Problem description »
Exactly the lines from the top of the records below through the one containing "a function of" must be set down, with no line added or dropped.

[Dataset records Boundary: Start]

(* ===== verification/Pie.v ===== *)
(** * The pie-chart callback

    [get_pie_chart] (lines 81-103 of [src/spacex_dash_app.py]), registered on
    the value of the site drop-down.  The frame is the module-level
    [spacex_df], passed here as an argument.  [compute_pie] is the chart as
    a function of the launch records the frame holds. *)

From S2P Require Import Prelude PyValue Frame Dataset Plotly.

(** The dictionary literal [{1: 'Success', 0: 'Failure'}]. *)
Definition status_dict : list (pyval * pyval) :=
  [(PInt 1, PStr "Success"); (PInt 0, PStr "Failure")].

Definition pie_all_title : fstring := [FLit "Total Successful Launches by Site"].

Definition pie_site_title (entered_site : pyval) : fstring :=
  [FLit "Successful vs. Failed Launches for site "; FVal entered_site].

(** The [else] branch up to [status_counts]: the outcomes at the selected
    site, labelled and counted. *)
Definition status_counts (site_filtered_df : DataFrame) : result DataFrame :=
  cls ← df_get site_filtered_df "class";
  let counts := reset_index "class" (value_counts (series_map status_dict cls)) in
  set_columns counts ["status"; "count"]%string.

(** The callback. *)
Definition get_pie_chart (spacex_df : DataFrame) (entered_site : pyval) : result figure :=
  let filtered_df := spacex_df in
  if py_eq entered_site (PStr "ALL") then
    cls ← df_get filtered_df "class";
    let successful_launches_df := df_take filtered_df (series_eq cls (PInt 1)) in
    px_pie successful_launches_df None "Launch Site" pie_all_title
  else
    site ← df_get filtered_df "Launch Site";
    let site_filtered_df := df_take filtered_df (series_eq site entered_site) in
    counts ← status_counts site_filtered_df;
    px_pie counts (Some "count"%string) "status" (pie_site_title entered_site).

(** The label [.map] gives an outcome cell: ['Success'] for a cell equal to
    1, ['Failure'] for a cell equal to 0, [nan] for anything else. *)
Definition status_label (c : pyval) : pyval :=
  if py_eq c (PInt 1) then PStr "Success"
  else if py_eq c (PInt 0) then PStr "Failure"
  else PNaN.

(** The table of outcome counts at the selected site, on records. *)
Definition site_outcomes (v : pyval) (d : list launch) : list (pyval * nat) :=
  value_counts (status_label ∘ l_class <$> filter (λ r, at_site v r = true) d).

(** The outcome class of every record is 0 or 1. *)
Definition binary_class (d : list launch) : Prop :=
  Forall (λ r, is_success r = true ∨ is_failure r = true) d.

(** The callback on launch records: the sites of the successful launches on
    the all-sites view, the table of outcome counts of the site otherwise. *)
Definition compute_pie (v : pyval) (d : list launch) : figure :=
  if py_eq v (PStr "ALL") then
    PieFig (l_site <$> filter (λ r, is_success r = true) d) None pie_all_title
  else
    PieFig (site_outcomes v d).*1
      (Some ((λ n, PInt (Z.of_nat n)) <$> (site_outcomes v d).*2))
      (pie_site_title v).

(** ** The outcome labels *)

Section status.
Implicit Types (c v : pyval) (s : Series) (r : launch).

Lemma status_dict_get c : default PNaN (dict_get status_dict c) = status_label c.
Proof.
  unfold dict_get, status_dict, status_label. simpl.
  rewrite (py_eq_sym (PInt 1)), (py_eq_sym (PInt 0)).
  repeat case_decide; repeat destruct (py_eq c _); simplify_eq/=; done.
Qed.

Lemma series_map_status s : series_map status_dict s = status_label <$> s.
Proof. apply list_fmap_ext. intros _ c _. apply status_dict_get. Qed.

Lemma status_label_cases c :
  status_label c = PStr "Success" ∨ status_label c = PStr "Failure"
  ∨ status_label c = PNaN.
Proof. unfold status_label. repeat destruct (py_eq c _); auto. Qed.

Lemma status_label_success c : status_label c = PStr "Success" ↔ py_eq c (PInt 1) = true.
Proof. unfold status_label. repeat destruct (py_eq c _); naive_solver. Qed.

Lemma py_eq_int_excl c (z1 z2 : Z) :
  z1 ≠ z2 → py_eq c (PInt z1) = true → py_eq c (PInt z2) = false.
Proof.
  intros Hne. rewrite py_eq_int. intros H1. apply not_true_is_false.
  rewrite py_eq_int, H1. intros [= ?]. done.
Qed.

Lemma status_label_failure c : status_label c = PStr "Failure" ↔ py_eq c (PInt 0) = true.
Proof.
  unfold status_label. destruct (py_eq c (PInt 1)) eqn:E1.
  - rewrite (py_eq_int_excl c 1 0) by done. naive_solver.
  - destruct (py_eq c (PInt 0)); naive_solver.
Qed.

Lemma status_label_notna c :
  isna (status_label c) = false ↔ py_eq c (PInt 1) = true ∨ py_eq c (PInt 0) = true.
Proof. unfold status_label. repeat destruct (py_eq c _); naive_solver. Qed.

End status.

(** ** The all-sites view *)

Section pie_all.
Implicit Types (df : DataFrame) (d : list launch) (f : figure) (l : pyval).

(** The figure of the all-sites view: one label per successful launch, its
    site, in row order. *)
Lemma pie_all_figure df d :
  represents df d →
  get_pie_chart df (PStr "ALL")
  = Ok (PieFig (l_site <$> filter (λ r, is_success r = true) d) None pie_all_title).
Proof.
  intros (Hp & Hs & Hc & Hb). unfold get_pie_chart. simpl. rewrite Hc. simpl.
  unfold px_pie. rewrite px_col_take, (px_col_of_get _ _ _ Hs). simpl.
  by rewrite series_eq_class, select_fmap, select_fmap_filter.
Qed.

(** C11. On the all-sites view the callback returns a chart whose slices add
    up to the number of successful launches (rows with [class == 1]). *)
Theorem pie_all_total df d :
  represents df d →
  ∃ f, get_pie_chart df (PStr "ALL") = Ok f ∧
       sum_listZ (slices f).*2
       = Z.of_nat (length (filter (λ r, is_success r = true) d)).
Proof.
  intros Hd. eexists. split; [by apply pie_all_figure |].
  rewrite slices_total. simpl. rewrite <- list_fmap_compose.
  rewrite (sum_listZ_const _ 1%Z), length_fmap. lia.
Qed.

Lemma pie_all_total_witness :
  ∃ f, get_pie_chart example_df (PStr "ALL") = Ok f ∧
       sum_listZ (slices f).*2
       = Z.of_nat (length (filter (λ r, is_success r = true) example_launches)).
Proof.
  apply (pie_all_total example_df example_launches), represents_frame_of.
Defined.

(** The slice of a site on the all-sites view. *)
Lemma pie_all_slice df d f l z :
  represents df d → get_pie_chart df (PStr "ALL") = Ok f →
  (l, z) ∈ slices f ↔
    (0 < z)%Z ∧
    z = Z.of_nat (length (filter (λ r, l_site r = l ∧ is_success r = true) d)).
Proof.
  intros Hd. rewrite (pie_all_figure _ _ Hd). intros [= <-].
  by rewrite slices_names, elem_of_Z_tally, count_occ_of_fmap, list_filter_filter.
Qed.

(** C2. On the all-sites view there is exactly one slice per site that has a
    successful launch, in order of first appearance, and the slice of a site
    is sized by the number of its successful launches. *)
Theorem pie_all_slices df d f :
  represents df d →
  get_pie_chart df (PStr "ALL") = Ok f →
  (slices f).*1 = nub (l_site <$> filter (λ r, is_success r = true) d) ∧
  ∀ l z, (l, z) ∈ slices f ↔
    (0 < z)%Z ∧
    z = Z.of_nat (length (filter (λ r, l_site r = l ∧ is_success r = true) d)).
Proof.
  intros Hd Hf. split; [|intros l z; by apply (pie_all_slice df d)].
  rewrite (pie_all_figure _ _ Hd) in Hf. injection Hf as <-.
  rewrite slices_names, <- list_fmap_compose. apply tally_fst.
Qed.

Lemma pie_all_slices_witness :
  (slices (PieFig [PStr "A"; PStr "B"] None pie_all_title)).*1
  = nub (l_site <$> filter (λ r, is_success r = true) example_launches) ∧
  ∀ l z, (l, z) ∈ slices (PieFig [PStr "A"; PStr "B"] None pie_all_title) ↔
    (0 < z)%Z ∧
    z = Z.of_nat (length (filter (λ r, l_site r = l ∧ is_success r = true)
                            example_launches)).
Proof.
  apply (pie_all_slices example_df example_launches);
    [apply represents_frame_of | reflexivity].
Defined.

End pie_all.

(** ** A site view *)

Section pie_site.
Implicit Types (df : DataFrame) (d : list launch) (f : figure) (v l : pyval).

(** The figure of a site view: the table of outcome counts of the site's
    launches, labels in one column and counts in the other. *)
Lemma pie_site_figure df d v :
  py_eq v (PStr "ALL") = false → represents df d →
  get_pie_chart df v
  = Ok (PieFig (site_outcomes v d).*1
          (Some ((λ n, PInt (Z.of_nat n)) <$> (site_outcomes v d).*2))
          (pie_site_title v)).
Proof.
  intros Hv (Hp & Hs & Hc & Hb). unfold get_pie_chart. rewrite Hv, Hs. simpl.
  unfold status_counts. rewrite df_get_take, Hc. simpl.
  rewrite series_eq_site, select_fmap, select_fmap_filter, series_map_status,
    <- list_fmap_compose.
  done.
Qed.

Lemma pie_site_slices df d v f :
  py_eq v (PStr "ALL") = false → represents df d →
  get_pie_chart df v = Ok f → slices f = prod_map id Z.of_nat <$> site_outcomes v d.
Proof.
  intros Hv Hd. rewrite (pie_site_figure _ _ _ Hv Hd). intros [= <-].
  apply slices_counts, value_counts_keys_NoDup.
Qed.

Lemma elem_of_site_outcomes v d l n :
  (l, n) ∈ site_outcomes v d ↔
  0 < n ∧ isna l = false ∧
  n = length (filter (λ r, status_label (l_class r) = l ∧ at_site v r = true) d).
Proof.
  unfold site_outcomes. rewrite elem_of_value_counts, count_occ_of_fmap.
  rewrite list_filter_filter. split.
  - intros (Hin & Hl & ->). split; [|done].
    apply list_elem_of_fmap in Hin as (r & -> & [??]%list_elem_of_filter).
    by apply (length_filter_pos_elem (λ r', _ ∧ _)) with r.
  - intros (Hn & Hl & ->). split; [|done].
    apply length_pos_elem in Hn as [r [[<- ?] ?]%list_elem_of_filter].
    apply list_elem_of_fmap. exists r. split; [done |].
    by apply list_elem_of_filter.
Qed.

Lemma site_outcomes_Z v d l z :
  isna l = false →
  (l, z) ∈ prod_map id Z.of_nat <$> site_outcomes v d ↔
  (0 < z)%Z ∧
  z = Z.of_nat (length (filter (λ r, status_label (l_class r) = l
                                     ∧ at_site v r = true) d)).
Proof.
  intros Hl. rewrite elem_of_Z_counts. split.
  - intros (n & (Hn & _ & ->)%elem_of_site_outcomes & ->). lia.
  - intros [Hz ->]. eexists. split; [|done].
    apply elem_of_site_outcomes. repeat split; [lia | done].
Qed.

[Dataset records Boundary: End]

Reply »
(* ===== verification/Pie.v ===== *)
(** * The pie-chart callback

    [get_pie_chart] (lines 81-103 of [src/spacex_dash_app.py]), registered on
    the value of the site drop-down.  The frame is the module-level
    [spacex_df], passed here as an argument.  [compute_pie] is the chart as
    a function of the launch records the frame holds. *)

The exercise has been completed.